Peraih Nobel Kembali ke Irak, Berjanji Usahakan Perdamaian

Epochtimes.id- Aktivis Irak Nadia Murad bertemu dengan presiden negaranya di Baghdad, setelah menerima Hadiah Nobel Perdamaian atas pembelaannya terhadap korban kekerasan seksual pada masa perang.

Murad adalah seorang anggota minoritas Irak Yazidi. Dia adalah salah satu antara ribuan perempuan dan gadis yang ditangkap dan dipaksa menjadi budak seksual oleh militan Daesh atau ISIS pada tahun 2014.

Murad kemudian menjadi aktivis atas pembelaan terhadap wanita setelah dia melarikan diri dan mencari perlindungan di Jerman.

Dia tiba di Baghdad dari Stockholm pada Rabu (12/12/2018). Murad diterima oleh Presiden Irak, Barham Salih.

“Tidak ada artinya hadiah Nobel tanpa usaha demi perdamaian,” kata Murad kepada sekelompok pemimpin masyarakat dan duta besar perwakilan negara asing di istana kepresidenan.

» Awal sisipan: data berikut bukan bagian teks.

(** * Deferred-acceptance matching

    A shallow embedding of the matching functions of
    [Ethical_Mutual_Happiness_Stable_Marriage_Solutions.py]
    ([stable_marriage], [happiness_score], [track_satisfaction],
    [weighted_preference_adjustment] and the two callers
    [stable_marriage_with_happiness] and
    [stable_marriage_with_satisfaction]) and of
    [Ethical_Stable_Marriage_Matching_Algorithms.py] (the five score-based
    variants), and their properties.

    The six matching functions are one loop nest, textually the same up to
    the list the [for] loop walks through and the test by which a woman
    changes partner. The loop nest is embedded once, as a step function on
    the three local variables, and each Python function is that machine
    with its own [policy]. Python dicts passed by the caller are lists of
    items in insertion order; the dicts the functions build are [gmap]s;
    scores are binary64 floats; a raised exception is a value. *)

From Stdlib Require Import Floats Sorted.
From stdpp Require Import gmap strings list fin_maps.

#[local] Set Warnings "-inexact-float".

(** ** Python values and exceptions *)

(** The two exceptions the functions can raise: a failed dictionary
    subscript and a failed [list.index]. *)
Inductive exn := KeyError | ValueError.

(** What evaluating an expression does: yield a value or raise. *)
Inductive result (A : Type) :=
  | Ok (a : A)
  | Raise (e : exn).
Arguments Ok {A} a.
Arguments Raise {A} e.

#[global] Instance result_ret : MRet result := @Ok.
#[global] Instance result_bind : MBind result := λ A B f m,
  match m with
  | Ok a => f a
  | Raise e => Raise e
  end.

(** [d[k]] on an optional lookup: [KeyError] when the key is absent. *)
Definition subscript {A} (o : option A) : result A :=
  match o with
  | Some a => Ok a
  | None => Raise KeyError
  end.

Section engine.
Context {agent : Type} `{Countable agent}.

(** A dict given by the caller, as the ordered sequence of its items
    (Python dicts keep insertion order; the keys are pairwise distinct). *)
Fixpoint getitem {V} (d : list (agent * V)) (k : agent) : option V :=
  match d with
  | [] => None
  | (k', v) :: d' => if decide (k' = k) then Some v else getitem d' k
  end.

(** [l.index(x)]: the first position of [x], [None] for ValueError. *)
Fixpoint index (l : list agent) (x : agent) : option nat :=
  match l with
  | [] => None
  | y :: l' => if decide (y = x) then Some 0 else S <$> index l' x
  end.

Definition list_index (l : list agent) (x : agent) : result nat :=
  match index l x with
  | Some i => Ok i
  | None => Raise ValueError
  end.

(** *** The store of one run *)

(** [free_men], [engaged] and [proposals] are the three local variables.
    [cursor] is the position of the [for] loop, the man taken from the
    queue and the part of his list still to visit, [None] between two
    iterations of the [while]; only the reading of the loops one iteration
    at a time, further down, uses it. *)
Record config := Config {
  free_men : list agent;
  engaged : gmap agent agent;
  proposals : gmap agent (list agent);
  cursor : option (agent * list agent)
}.

(** What distinguishes the six functions: the list the [for] loop walks
    through for a man, and the test by which an engaged woman takes the
    new man instead of her current one. *)
Record policy := Policy {
  ranking : agent → list agent → result (list agent);
  accepts : agent → agent → agent → result bool
}.

Definition initial (men_preferences : list (agent * list agent)) : config :=
  {| free_men := men_preferences.*1;
     engaged := ∅;
     proposals := list_to_map ((λ man, (man, [])) <$> men_preferences.*1);
     cursor := None |}.

(** *** The loop nest *)

(** The [for] loop for [man] over the list [women]: the store when the loop
    is left, by [break] or at the end of the list. *)
Fixpoint for_loop (pol : policy) (man : agent) (women : list agent)
    (c : config) : result config :=
  match women with
  | [] => Ok c
  | woman :: rest =>
      history ← subscript (proposals c !! man);
      if decide (woman ∈ history) then for_loop pol man rest c
      else
        let proposals' := <[man := history ++ [woman]]> (proposals c) in
        match engaged c !! woman with
        | None =>
            Ok {| free_men := free_men c;
                  engaged := <[woman := man]> (engaged c);
                  proposals := proposals'; cursor := cursor c |}
        | Some current_man =>
            b ← accepts pol woman man current_man;
            if b : bool then
              Ok {| free_men := free_men c ++ [current_man];
                    engaged := <[woman := man]> (engaged c);
                    proposals := proposals'; cursor := cursor c |}
            else
              for_loop pol man rest
                {| free_men := free_men c; engaged := engaged c;
                   proposals := proposals'; cursor := cursor c |}
        end
  end.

Yazidi adalah pengikut dari keyajinan lokal yang dinilai agama palsu dan penyembah iblis oleh ekstremis.

Ketika kelompok Daesh memasuki Irak utara pada tahun 2014, militan membantai ribuan orang Yazidi dan memperbudak sekitar 7.000 wanita dan gadis.

Banyak orang Yazidi lainnya berhasil melarikan diri saat pasukan Irak yang didukung AS secara bertahap mengusir militan dari semua wilayah yang pernah mereka kuasai. Selama kampanye 3 tahun yang melelahkan, sekitar 3.000 perempuan dan gadis Yazidi hingga kini masih hilang.

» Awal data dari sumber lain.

(** * Playback tracking and recommendation scoring of the streaming backend

    A shallow embedding of the playback controller ([startPlayback],
    [updateProgress], [getContinueWatching], [markCompleted]), of the
    pre-save hook of the PlaybackSession model, of the watch history kept
    inside the User document, and of the recommendation controller
    ([getPersonalizedRecommendations], [getSimilarContent],
    [getBecauseYouWatched], [getTopPicks]).

    Conventions of the embedding:
    - a MongoDB collection is a list of documents in natural (insertion)
      order; [findOne] without a sort returns the first match; requests are
      handled one after the other;
    - an ObjectId is a [nat]; a JS Number is an exact rational [Q]: the
      constants and weights of the code are dyadic and their sums are exact
      in IEEE doubles as well, while the rounding of a division (the
      percentage), NaN and the infinities are outside the embedding;
    - [Date.now()] is an explicit argument [now : Z] of every operation;
    - an Express handler is a function from the database and the request to
      the new database and the response; [select] projections are left out. *)

From Stdlib Require Import List Bool Arith ZArith QArith String Ascii.
From Stdlib Require Import Permutation Sorted Lia.
Import ListNotations.

Set Implicit Arguments.

(** ** JavaScript helpers *)

Module JS.

Definition Qlt_bool (a b : Q) : bool := negb (Qle_bool b a).

(** [x || 0] on numbers: 0 is the only falsy rational. *)
Definition orZero (x : option Q) : Q :=
  match x with
  | Some v => if Qeq_bool v 0 then 0%Q else v
  | None => 0%Q
  end.

(** [s || null] on an optional string: the empty string is falsy. *)
Definition orNull (s : option string) : option string :=
  match s with
  | Some EmptyString => None
  | other => other
  end.

(** [Math.max(a, b)]. *)
Definition Math_max (a b : Q) : Q := if Qle_bool a b then b else a.

Section Sort.
Variable A : Type.
(** [before x y]: the comparator lets [x] stay in front of [y], that is
    [cmp(x, y) <= 0]. *)
Variable before : A -> A -> bool.

Fixpoint insert (x : A) (l : list A) : list A :=
  match l with
  | [] => [x]
  | y :: r => if before x y then x :: y :: r else y :: insert x r
  end.

(** [Array.prototype.sort] with a consistent comparator: a stable sort. *)
Definition sort (l : list A) : list A := fold_right insert [] l.
End Sort.

(** *** Own property keys of an ordinary object

    [genreScores] is a plain object used as a map.  Its own enumerable
    properties are kept in creation order; [Object.entries] lists the keys
    that are array indices first, in ascending numeric order, and then the
    other string keys in creation order (OrdinaryOwnPropertyKeys). *)

Definition object := list (string * Q).

Fixpoint get (o : object) (k : string) : option Q :=
  match o with
  | [] => None
  | (k', v) :: r => if String.eqb k' k then Some v else get r k
  end.

Fixpoint set (o : object) (k : string) (v : Q) : object :=
  match o with
  | [] => [(k, v)]
  | (k', v') :: r =>
      if String.eqb k' k then (k', v) :: r else (k', v') :: set r k v
  end.

Definition isDigit (c : ascii) : bool :=
  (48 <=? nat_of_ascii c)%nat && (nat_of_ascii c <=? 57)%nat.

Fixpoint digitsValue (acc : N) (s : string) : option N :=
  match s with
  | EmptyString => Some acc
  | String c r =>
      if isDigit c
      then digitsValue (acc * 10 + (N_of_ascii c - 48))%N r
      else None
  end.

(** A canonical numeric string below 2^32 - 1. *)
Definition arrayIndex (s : string) : option N :=
  match s with
  | EmptyString => None
  | String c r =>
      if Ascii.eqb c "0"%char && negb (String.eqb r EmptyString) then None
      else match digitsValue 0%N s with
           | Some n => if (n <? 4294967295)%N then Some n else None
           | None => None
           end
  end.

Definition isIndexKey (kv : string * Q) : bool :=
  match arrayIndex (fst kv) with Some _ => true | None => false end.

Definition indexOfKey (kv : string * Q) : N :=
  match arrayIndex (fst kv) with Some n => n | None => 0%N end.

Definition Object_entries (o : object) : list (string * Q) :=
  sort (fun a b => (indexOfKey a <=? indexOfKey b)%N) (filter isIndexKey o)
    ++ filter (fun kv => negb (isIndexKey kv)) o.

(** Names that an object literal inherits from [Object.prototype].  For
    such a key [genreScores[key] || 0] is not a number, so these genre
    names are outside the numeric embedding of the scorer. *)
Definition Object_prototype_keys : list string :=
  [ "constructor"; "toString"; "toLocaleString"; "valueOf";
    "hasOwnProperty"; "isPrototypeOf"; "propertyIsEnumerable";
    "__proto__"; "__defineGetter__"; "__defineSetter__";
    "__lookupGetter__"; "__lookupSetter__" ]%string.

Definition inherited (k : string) : bool :=
  existsb (String.eqb k) Object_prototype_keys.

End JS.

(** ** MongoDB query helpers *)

Module Mongo.

(** [.limit(n)]: a limit of 0 means no limit. *)
Definition limit (A : Type) (n : nat) (l : list A) : list A :=
  match n with
  | O => l
  | S _ => firstn n l
  end.

(** [.sort(spec)]: documents ordered by [before]; ties keep the natural
    order (MongoDB leaves the order of ties unspecified). *)
Definition sort (A : Type) (before : A -> A -> bool) (l : list A) : list A :=
  JS.sort before l.

(** [updateOne({_id}, ...)]: the first document selected is rewritten. *)
Fixpoint updateFirst (A : Type) (sel : A -> bool) (f : A -> A) (l : list A)
  : list A :=
  match l with
  | [] => []
  | x :: r => if sel x then f x :: r else x :: updateFirst sel f r
  end.

Definition freshId (ids : list nat) : nat := S (fold_right Nat.max 0%nat ids).

End Mongo.

(** ** Responses of a handler *)

Inductive Response (A : Type) : Type :=
| Ok (data : A)                      (* res.json({success: true, ...}) *)
| NotFound (message : string)        (* res.status(404) *)
| Forbidden (message : string)       (* res.status(403) *)
| ServerError.                       (* next(error) *)

Arguments NotFound {A} message.
Arguments Forbidden {A} message.
Arguments ServerError {A}.

(** ** Models *)

Inductive plan : Type := free | basic | standard | premium.

Definition plan_eqb (a b : plan) : bool :=
  match a, b with
  | free, free | basic, basic | standard, standard | premium, premium => true
  | _, _ => false
  end.

Module Content.

Inductive kind : Type := movie | series.
Inductive state : Type := draft | published | archived.

Record episode : Type := { ep_id : string; ep_videoUrl : option string }.

Record t : Type := {
  _id : nat;
  type : kind;
  genres : list string;
  imdbRating : option Q;
  castNames : list string;           (* cast[].name *)
  director : option string;
  videoUrl : option string;
  seasons : list (list episode);     (* seasons[].episodes *)
  views : Q;
  status : state;
  subscriptionRequired : option plan;
  createdAt : Z
}.

Definition kind_eqb (a b : kind) : bool :=
  match a, b with
  | movie, movie | series, series => true
  | _, _ => false
  end.

Definition isPublished (c : t) : bool :=
  match status c with published => true | _ => false end.

Definition findById (id : nat) (coll : list t) : option t :=
  find (fun c => Nat.eqb (_id c) id) coll.

End Content.

Module User.

Record entry : Type := {
  contentId : nat;
  watchedAt : Z;
  progress : Q;
  completed : bool
}.

Record t : Type := {
  _id : nat;
  subscriptionPlan : option plan;    (* subscription?.plan *)
  watchlist : list nat;
  watchHistory : list entry
}.

Definition findById (id : nat) (coll : list t) : option t :=
  find (fun u => Nat.eqb (_id u) id) coll.

Definition setHistory (h : list entry) (u : t) : t :=
  {| _id := _id u; subscriptionPlan := subscriptionPlan u;
     watchlist := watchlist u; watchHistory := h |}.

(** [findByIdAndUpdate(id, update)] on the watch history. *)
Definition updateHistory (id : nat) (f : list entry -> list entry)
           (coll : list t) : list t :=
  Mongo.updateFirst (fun u => Nat.eqb (_id u) id)
                    (fun u => setHistory (f (watchHistory u)) u) coll.

(** [$pull: { watchHistory: { contentId } }]. *)
Definition pull (c : nat) (h : list entry) : list entry :=
  filter (fun e => negb (Nat.eqb (contentId e) c)) h.

(** [$push: { watchHistory: { $each: [e], $position: 0, $slice: 100 } }]. *)
Definition push (e : entry) (h : list entry) : list entry :=
  firstn 100 (e :: h).

(** [$set] of [completed] and [progress] on the elements selected by the
    array filter [elem.contentId = c]. *)
Definition setCompleted (c : nat) (h : list entry) : list entry :=
  map (fun e => if Nat.eqb (contentId e) c
                then {| contentId := contentId e; watchedAt := watchedAt e;
                        progress := 100; completed := true |}
                else e) h.

End User.

Module PlaybackSession.

Record progress_t : Type := {
  currentTime : Q;
  duration : Q;
  percentage : Q
}.

(** The session document ([device] is not part of the embedding). *)
Record t : Type := {
  _id : nat;
  userId : nat;
  contentId : nat;
  episodeId : option string;
  progress : progress_t;
  completed : bool;
  quality : string;
  startedAt : Z;
  lastUpdated : Z;
  sessionDuration : Q
}.

Definition qualityEnum : list string :=
  [ "360p"; "480p"; "720p"; "1080p"; "4K"; "auto" ]%string.

Definition setProgress (p : progress_t) (s : t) : t :=
  {| _id := _id s; userId := userId s; contentId := contentId s;
     episodeId := episodeId s; progress := p; completed := completed s;
     quality := quality s; startedAt := startedAt s;
     lastUpdated := lastUpdated s; sessionDuration := sessionDuration s |}.

Definition setCompleted (b : bool) (s : t) : t :=
  {| _id := _id s; userId := userId s; contentId := contentId s;
     episodeId := episodeId s; progress := progress s; completed := b;
     quality := quality s; startedAt := startedAt s;
     lastUpdated := lastUpdated s; sessionDuration := sessionDuration s |}.

Definition setLastUpdated (z : Z) (s : t) : t :=
  {| _id := _id s; userId := userId s; contentId := contentId s;
     episodeId := episodeId s; progress := progress s;
     completed := completed s; quality := quality s;
     startedAt := startedAt s; lastUpdated := z;
     sessionDuration := sessionDuration s |}.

Murad meminta pemerintah Irak dan koalisi pimpinan AS agar mencari orang-orang yang hilang. Dia juga meminta pemerintah untuk membangun kembali kota kelahirannya yakni Sinjar.

Kini lebih dari 80 persen warga Yazidi masih tinggal di kamp-kamp pengungsian.

Saat pidato menerima Nobel Perdamaian pada Senin lalu, Murad mendesak para pemimpin dunia untuk mengakhiri kekerasan seksual dengan mengatakan “satu-satunya hadiah di dunia yang dapat mengembalikan martabat kita adalah keadilan dan penuntutan para penjahat.”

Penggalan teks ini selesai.